**Exercise aim**
Among the lines below, take the one holding "else Storage.today_iso) ;;", the one holding "default <- alloc (OList []) ;;", and all lines between them. Set them down exactly.

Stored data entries

Definition normalize_table (cfg table : nat) : M nat :=
  t <- dict_copy table ;;
  meta <- dict_get t "meta" ;;
  h <- get_heap ;;
  meta <- match meta with
          | HRef l => if is_dict h meta then ret l else alloc (ODict [])
          | _ => alloc (ODict [])
          end ;;
  ms <- dict_get meta "startDate" ;;
  s1 <- stripped_str ms ;;
  ts <- dict_get t "startDate" ;;
  s2 <- stripped_str ts ;;
  start_date_iso <- (if negb (is_empty s1) then ret s1
                     else if negb (is_empty s2) then ret s2
                     else Storage.today_iso) ;;
  start_d <- match Storage.parse_iso_date (Py.VStr start_date_iso) with
             | Some d => ret d
             | None => Storage.date_today
             end ;;
  default <- alloc (OList []) ;;
  titems <- read_dict t ;;
  let rows_in := match Assoc.lookup titems "rows" with Some v => v | None => HRef default end in
  h <- get_heap ;;
  rows_in <- match rows_in with
             | HRef l => if is_list h rows_in then ret l else alloc (OList [])
             | _ => alloc (OList [])
             end ;;
  out_rows <- alloc (OList []) ;;
  items <- read_list rows_in ;;
  normalize_rows (length items) cfg start_d rows_in out_rows 0 ;;;
  dict_set t "rows" (HRef out_rows) ;;;
  dict_set t "startDate" (HStr (PyDate.isoformat start_d)) ;;;
  mitems <- read_dict meta ;;
  meta' <- alloc (ODict (Assoc.set mitems "startDate" (HStr (PyDate.isoformat start_d)))) ;;
  dict_set t "meta" (HRef meta') ;;;
  ret t.

End RefStorage.

(** ** A JSON codec to run the examples with

    [print] writes a document the way [json.dumps(v, ensure_ascii=False,
    indent=2)] does and [parse] reads JSON text.  The reader covers null,
    the booleans, integers, strings, arrays and objects; a number with a
    fraction or an exponent is outside it. *)

Module JsonLite.
Import PyStr Py.

Definition nl : string := String (ascii_of_N 10) EmptyString.

Definition hex4 (n : N) : string :=
  String (hex_digit (n / 4096)) (String (hex_digit (n / 256 mod 16))
  (String (hex_digit (n / 16 mod 16)) (String (hex_digit (n mod 16)) EmptyString))).

Fixpoint escape (s : string) : string :=
  match s with
  | EmptyString => EmptyString
  | String a r =>
      let n := code a in
      (if (n =? 34)%N || (n =? 92)%N then String "\" (String a EmptyString)
       else if (n =? 10)%N then "\n"
       else if (n =? 13)%N then "\r"
       else if (n =? 9)%N then "\t"
       else if (n =? 8)%N then "\b"
       else if (n =? 12)%N then "\f"
       else if (n <? 32)%N then "\u" ++ hex4 n
       else String a EmptyString) ++ escape r
  end.

Definition quote (s : string) : string := String dquote (escape s ++ String dquote EmptyString).

Fixpoint indent (n : nat) : string :=
  match n with O => EmptyString | S k => "  " ++ indent k end.

Definition print_float (r : string) : string :=
  if String.eqb r "nan" then "NaN"
  else if String.eqb r "inf" then "Infinity"
  else if String.eqb r "-inf" then "-Infinity"
  else r.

**Result**
                     else Storage.today_iso) ;;
  start_d <- match Storage.parse_iso_date (Py.VStr start_date_iso) with
             | Some d => ret d
             | None => Storage.date_today
             end ;;
  default <- alloc (OList []) ;;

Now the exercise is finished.